Where he wants the Church to go, he expressed: “You have chosen me to be the successor of Peter and to walk alongside you, as a united Church, always seeking peace, justice, always trying to work as men and women faithful to Jesus Christ, without fear, to proclaim the Gospel, to be missionaries. We must seek together how to be a missionary Church, a Church that builds bridges, dialogue, always open to welcoming, like this square with open arms, everyone, all those who need our charity, our presence, dialogue, and love. We want to be a synodal Church, a Church that journeys, a Church that always seeks peace, that always seeks charity, that always seeks to be close, especially to those who suffer.

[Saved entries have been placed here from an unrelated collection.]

(** C20: Otherwise -- when every live key from the cursor on has an expired key
    after it -- the removal ends after finitely many rounds, releases the lock
    and resets the cursor; no expired key from the cursor on is left in the
    index, and the live keys are what they were. *)
Theorem delete_expired_ends now s :
  db_inv s -> db_mu (st_db s) = mu_free ->
  (forall k, is_Some (live now (db_view s) !! k) -> ~ bytes_lt k (db_expiredCursorKey (st_db s)) ->
     exists g x, bytes_lt k g /\ db_view s !! g = Some x /\ live now (db_view s) !! g = None) ->
  exists n s', (forall fuel, (n <= fuel)%nat -> DB_DeleteExpiredKeys fuel now s = Ret (None, s')) /\
    db_inv s' /\ db_mu (st_db s') = mu_free /\ db_expiredCursorKey (st_db s') = [] /\ st_fs s' = st_fs s /\
    live_eq now (db_view s') (db_view s) /\
    (forall k, ~ bytes_lt k (db_expiredCursorKey (st_db s)) -> is_Some (db_view s' !! k) ->
       is_Some (live now (db_view s') !! k)).
Proof.
  intros Hi Hmu Hex. set (s1 := MkStore (set_mu (MkRWMutex true 0) (st_db s)) (st_fs s)).
  assert (Hi1 : db_inv s1) by (destruct Hi as [H1 H2 H3 H4 H5]; by split).
  destruct (loop_ends now s1 Hi1) as (n & s2 & E & Hi2 & Hv & (i & Hs2) & _ & Hgone).
  { intros k Hk Hcur. apply (key_live_view now s1 k Hi1) in Hk.
    destruct (Hex k Hk Hcur) as (g & x & Hkg & Hg & Hl). exists g. split; [done|].
    assert (Hin : is_Some (mt_map (db_index (st_db s1)) !! g)) by (apply (db_view_index s1 g Hi1); by exists x).
    destruct Hin as [op Hop]. destruct (key_live_or_expired now s1 g op Hop) as [H|H]; [|done].
    apply (key_live_view now s1 g Hi1) in H. change (db_view s1) with (db_view s) in H. rewrite Hl in H. by destruct H. }
  subst s2. set (s' := MkStore (set_mu mu_free (st_db (with_cursor i [] s1))) (st_fs s)).
  assert (Hi' : db_inv s') by (destruct Hi2 as [H1 H2 H3 H4 H5]; by split).
  exists n, s'. split.
  { intros fuel Hf. unfold DB_DeleteExpiredKeys.
    assert (Et : expire_task fuel now s = Ret (Some None, s')).
    { rewrite (expire_task_loop fuel now s _ _ Hmu (E fuel Hf)). reflexivity. }
    by rewrite (gbind_Ret _ _ _ _ _ Et). }
  split; [done|]. split; [done|]. split; [done|]. split; [done|].
  split; [exact Hv|]. intros k Hk Hin. apply (db_view_index s' k Hi') in Hin as [op Hop].
  apply (key_live_view now s' k Hi'). destruct (key_live_or_expired now s' k op Hop) as [H|H]; [done|].
  exfalso. exact (Hgone k Hk H).
Qed.
End expire.

Lemma sample_cursor k : ~ bytes_lt k [].
Proof. unfold bytes_lt. by destruct k. Qed.

Lemma index_keys_view (s : Store) (k : bytes) : db_inv s -> is_Some (db_view s !! k) -> k ∈ index_keys s.
Proof.
  intros Hi [op H]%(db_view_index s k Hi). apply mt_map_entries in H. apply list_elem_of_fmap.
  by exists (k, op).
Qed.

God, in calling me to succeed the first of the Apostles, entrusts this treasure to me, so that, with his help, I may be its faithful steward for the entire Mystical Body of the Church; so that this may increasingly be the city set on a hill, an ark of salvation that navigates the tides of history, a beacon that lights up the nights of the world. And this not so much thanks to the magnificence of its structures and the grandeur of its buildings—like the monuments in which we find ourselves—but rather to the holiness of its members, of that people chosen to proclaim the wonderful deeds of him who called them out of darkness into his marvelous light” (1 Pet 2:9).

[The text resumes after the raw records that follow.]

Lemma merge_view_grown T t s s' P hints bs id rs ps :
  merge_view T s P hints bs -> db_inv s -> wal_ok (db_dataFiles (st_db s')) (st_fs s') -> t <= T ->
  (forall p, p ∈ P -> p ∈ (wal_log (db_dataFiles (st_db s)) (st_fs s)).*1) ->
  wal_log (db_dataFiles (st_db s')) (st_fs s')
    = wal_log (db_dataFiles (st_db s)) (st_fs s) ++ zip ps (record_bytes <$> batch_records id rs) ->
  length ps = (length rs + 1)%nat ->
  live_eq t (db_view s') (fold_left apply_record rs (db_view s)) ->
  index_follows (lr_Key <$> rs) ps (db_index (st_db s)) (db_index (st_db s')) ->
  merge_view T s' P hints (bs ++ [Finished id rs]).
Proof.
  intros [H1 H2 H3] Hs Hw' Ht HP Hlog Hlen Hv Hfol.
  assert (Hl : forall k, todo_view s' P !! k = if decide (k ∈ lr_Key <$> rs) then None else todo_view s P !! k).
  { intros k. destruct (Hfol k) as [A1 A2]. rewrite !todo_view_lookup. case_decide as Hk.
    - destruct (A2 Hk) as [->|(p & -> & Hp)]; [done|]. rewrite decide_False; [done|]. intros HpP.
      pose proof (segs_log_NoDup _ (wal_segs_wf _ _ Hw')) as Hnd.
      change (NoDup (wal_log (db_dataFiles (st_db s')) (st_fs s')).*1) in Hnd.
      rewrite Hlog, fmap_app, fst_zip in Hnd.
      + apply NoDup_app in Hnd as (_ & Hnd & _). by apply (Hnd p); [apply HP|].
      + unfold batch_records. rewrite length_fmap, length_app, length_fmap. simpl. lia.
    - rewrite A1 by done. rewrite (db_view_same_entry s s' k); try done; [|by apply A1].
      intros x Hx. rewrite Hlog, elem_of_app. by left. }
  split.
  - rewrite fold_left_app. simpl. etransitivity; [apply (live_eq_mono t); [done|exact Hv]|].
    etransitivity; [apply apply_records_live_eq; [done|exact H1]|].
    apply live_eq_lookup. intros k. rewrite !live_lookup.
    assert (E : fold_left apply_record rs (fold_left apply_block bs (todo_view s P ∪ hint_view hints)) !! k
      = fold_left apply_record rs (fold_left apply_block bs (todo_view s' P ∪ hint_view hints)) !! k); [|by rewrite E].
    destruct (decide (k ∈ lr_Key <$> rs)) as [Hk|Hk].
    + clear -Hk. generalize (fold_left apply_block bs (todo_view s P ∪ hint_view hints)).
      generalize (fold_left apply_block bs (todo_view s' P ∪ hint_view hints)).
      induction rs as [|r rs IH]; intros m m'; [by apply not_elem_of_nil in Hk|].
      rewrite fmap_cons in Hk. simpl. destruct (decide (k ∈ lr_Key <$> rs)) as [Hk'|Hk']; [by apply IH|].
      apply elem_of_cons in Hk as [->|]; [|done]. apply apply_records_pointwise.
      by rewrite !apply_record_lookup, !decide_True.
    + apply apply_records_pointwise, apply_blocks_pointwise. rewrite !union_lookup, Hl. by rewrite decide_False.
  - intros k. rewrite Hl. case_decide; [by intros []|]. apply H2.
  - intros k v e. rewrite Hl. case_decide; [done|]. apply H3.
Qed.

(** *** The merge reads one record of the old log *)
Lemma index_at_position s k p r :
  db_inv s -> mt_map (db_index (st_db s)) !! k = Some (Some p) ->
  (p, record_bytes r) ∈ wal_log (db_dataFiles (st_db s)) (st_fs s) -> LogRecord_ok r ->
  lr_Key r = k /\ rec_ok r /\ lr_Type r = LogRecordNormal /\ db_view s !! k = Some (rec_val r).
Proof.
  intros Hs Hk Hin Hr. destruct (di_index s Hs k _ Hk) as (q & r' & [= <-] & Hin' & Hr' & Hk' & Ht').
  destruct (same_position (wal_segs (db_dataFiles (st_db s)) (st_fs s)) p p _ _ (wal_segs_wf _ _ (di_wal s Hs)) Hin Hin')
    as [_ E]; [apply positionEquals_refl|].
  assert (r = r') as ->.
  { pose proof (decodeLogRecord_spec r Hr) as D. rewrite E, decodeLogRecord_spec in D by apply Hr'. congruence. }
  split_and!; try done. rewrite db_view_lookup. unfold db_rec. rewrite Hk. simpl.
  by rewrite (fetch_log _ _ _ r') by (try apply Hs; try apply Hr'; done).
Qed.

(** The record is not what the index points to. *)
Lemma merge_view_skip T s p P hints bs :
  merge_view T s (p :: P) hints bs ->
  (forall k, mt_map (db_index (st_db s)) !! k = Some (Some p) ->
     forall v e, db_view s !! k = Some (v, e) -> expired e T = true) ->
  merge_view T s P hints bs.
Proof.
  intros [H1 H2 H3] Hp.
  assert (Hl : forall k, todo_view s P !! k = todo_view s (p :: P) !! k \/
    (todo_view s P !! k = None /\ forall v e, todo_view s (p :: P) !! k = Some (v, e) -> expired e T = true)).
  { intros k. rewrite !todo_view_lookup.
    destruct (mt_map _ !! k) as [[q|]|] eqn:E; [|by left|by left].
    destruct (decide (q ∈ P)) as [Hq|Hq]; [left; by rewrite decide_True by (by right)|].
    destruct (decide (q ∈ p :: P)) as [Hq'|Hq']; [|by left].
    apply elem_of_cons in Hq' as [->|]; [|done]. right. split; [done|]. by apply Hp. }
  split.
  - etransitivity; [exact H1|]. apply apply_blocks_live_eq; [done|]. apply live_eq_lookup. intros k.
    rewrite !live_lookup, !union_lookup. destruct (Hl k) as [->|[-> Hex]]; [done|].
    destruct (todo_view s (p :: P) !! k) as [[v e]|] eqn:Es; [|done].
    rewrite (Hex v e eq_refl), H2 by eauto. done.
  - intros k Hk. destruct (Hl k) as [E|(E & _)]; rewrite E in Hk; [auto|by destruct Hk].
  - intros k v e. destruct (Hl k) as [->|(-> & _)]; [apply H3|done].
Qed.

(** The record is copied to position [q]. *)
Lemma merge_view_copy T s p q r r' P hints bs :
  merge_view T s (p :: P) hints bs -> p ∉ P -> mt_map (db_index (st_db s)) !! (lr_Key r) = Some (Some p) ->
  db_view s !! lr_Key r = Some (rec_val r) ->
  (forall k, mt_map (db_index (st_db s)) !! k = Some (Some p) -> k = lr_Key r) ->
  lr_Key r' = lr_Key r -> rec_val r' = rec_val r -> lr_Type r' = LogRecordNormal ->
  merge_view T s P (hints ++ [(q, r')]) bs.
Proof.
  intros [H1 H2 H3] HpP Hk Hv Huniq Ek Ev Et.
  assert (Hh : forall k, hint_view (hints ++ [(q, r')]) !! k
    = if decide (lr_Key r = k) then Some (rec_val r) else hint_view hints !! k).
  { intros k. unfold hint_view. rewrite fmap_app, fold_left_app. simpl. rewrite apply_record_lookup, Ek.
    case_decide; [|done]. unfold rec_opt. rewrite decide_False, Ev; [done|]. rewrite Et. discriminate. }
  assert (Hl : forall k, todo_view s P !! k = if decide (lr_Key r = k) then None else todo_view s (p :: P) !! k).
  { intros k. rewrite !todo_view_lookup. case_decide as E.
    - rewrite <- E, Hk. by rewrite decide_False.
    - destruct (mt_map _ !! k) as [[p'|]|] eqn:Ep; [|done|done].
      assert (p' <> p) by (intros ->; apply E; symmetry; by apply Huniq).
      destruct (decide (p' ∈ P)); [by rewrite decide_True by (by right)|].
      rewrite decide_False; [done|]. by rewrite not_elem_of_cons. }
  split.
  - etransitivity; [exact H1|]. apply apply_blocks_live_eq; [done|]. apply live_eq_lookup. intros k.
    rewrite !live_lookup, !union_lookup, Hl, Hh. case_decide as E; [|done]. subst k.
    rewrite todo_view_lookup, Hk, decide_True, Hv by left. done.
  - intros k. rewrite Hl, Hh. case_decide; [by intros []|]. apply H2.
  - intros k v e. rewrite Hl. case_decide; [done|]. apply H3.
Qed.

(** ** The database being merged *)
Record main_side (T : Z) (options : Options) (old : list seg) (n : Z) s (new : list seg)
    (bss : list (list block)) : Prop := {
  mn_good : db_good T s;
  mn_options : db_options (st_db s) = options;
  mn_segs : wal_segs (db_dataFiles (st_db s)) (st_fs s) = old ++ new;
  mn_new : new <> [];
  mn_above : Forall (fun sg : seg => n < sg.1) new;
  mn_blocks : Forall2 seg_blocks new bss;
}.

(** [old] is the log up to the rotation, [P] the positions of it still to be
    read, [Tend] a time after all others. *)
Definition merging (T Tend : Z) (options : Options) (old : list seg) (n : Z) (P : list ChunkPosition)
    (hints : list (ChunkPosition * LogRecord)) s : Prop :=
  exists new bss, main_side T options old n s new bss /\ merge_view Tend s P hints (concat bss).

Lemma merging_good T Tend options old n P hints s :
  merging T Tend options old n P hints s -> db_good T s.
Proof. intros (new & bss & H & _). apply H. Qed.

Lemma merging_evolved T T' Tend options old n P hints s s' :
  merging T Tend options old n P hints s -> (forall p, p ∈ P -> p ∈ (segs_log old).*1) ->
  T' <= Tend -> db_good T' s' -> db_options (st_db s') = db_options (st_db s) -> evolved T' s s' ->
  merging T' Tend options old n P hints s'.
Proof.
  intros (new & bss & [M1 M2 M3 M4 M5 M6] & Hv) HP HT Hg Ho [Hm [Hs|Hgr]].
  - exists new, bss. split; [|by apply (merge_view_shrunk Tend T' s)].
    destruct Hs as (E1 & E2 & _). split; try done; [congruence|]. by rewrite E1, E2.
  - destruct Hgr as (G1 & G2 & G3 & G4 & id & rs & ps & G5 & G6 & G7 & G8 & G9). rewrite M3 in G7.
    destruct (append_blocks n old new _ bss (Finished id rs) _ G7 M4 M5 M6 G5)
      as (new' & bss' & A1 & A2 & A3 & A4 & A5 & A6).
    { apply zip_snd_length. rewrite G6, length_fmap. simpl. unfold batch_records.
      rewrite length_app, length_fmap. simpl. lia. }
    assert (Hlog : wal_log (db_dataFiles (st_db s')) (st_fs s') = wal_log (db_dataFiles (st_db s)) (st_fs s)
      ++ zip ps (record_bytes <$> batch_records id rs)).
    { unfold wal_log. by rewrite A1, M3, !segs_log_app, A6, (assoc_L (++)). }
    exists new', bss'. split; [split; try done; congruence|]. rewrite A5.
    apply (merge_view_grown Tend T' s s' P hints _ id rs ps); try done; [apply M1|apply Hg|].
    intros p Hp. unfold wal_log. rewrite M3, segs_log_app, fmap_app, elem_of_app. left. auto.
Qed.

(** Files of other directories do not matter. *)
Record outside (d : bytes) (fs fs' : FileSys) : Prop := {
  out_files : forall p, p.1 <> d -> fs_files fs' !! p = fs_files fs !! p;
  out_denies : fs_denies fs' = fs_denies fs;
}.
Record inside (d : bytes) (fs fs' : FileSys) : Prop := {
  in_files : forall p, p.1 = d -> fs_files fs' !! p = fs_files fs !! p;
  in_denies : fs_denies fs' = fs_denies fs;
}.

Lemma outside_refl d fs : outside d fs fs.
Proof. done. Qed.

Lemma outside_trans d fs1 fs2 fs3 : outside d fs1 fs2 -> outside d fs2 fs3 -> outside d fs1 fs3.
Proof. intros [A1 A2] [B1 B2]. split; [|congruence]. intros p Hp. by rewrite B1, A1. Qed.

Lemma fs_frame_outside d ext fs fs' : fs_frame d ext fs fs' -> outside d fs fs'.
Proof. intros [H1 H2]. split; [|done]. intros p Hp. apply H1. intros id _ ->. by rewrite SegmentFileName_dir in Hp. Qed.

Lemma open_frame_outside d fs fs' : open_frame d fs fs' -> outside d fs fs'.
Proof.
  intros [H1 H2]. split; [|done]. intros p Hp. apply H1. intros id _.
  split; intros ->; by rewrite SegmentFileName_dir in Hp.
Qed.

Regarding the Church’s service to the world, he began by saying: “Peace be with you! This is the first greeting of the Risen Christ, the Good Shepherd who gave his life for the flock of God. I, too, would like this greeting of peace to enter your hearts, to reach your families, all people, wherever they may be, all nations, the whole earth. Peace be with you! This is the peace of the Risen Christ, a peace that is unarmed and disarming, humble and persevering. It comes from God, God who loves us all unconditionally. God loves us, God loves you all, and evil will not prevail! We are all in God’s hands. Therefore, without fear, hand in hand with God and with one another, let us move forward. Help us too, and help one another to build bridges, with dialogue, with encounter, uniting all of us to be one people always at peace.”
ACTIONS
Let us keep our minds and hearts open to discover where God is leading us, now through Pope Leo XIV. Let us not only be curious about what he says or does, but let us strive to follow his proposals and directions.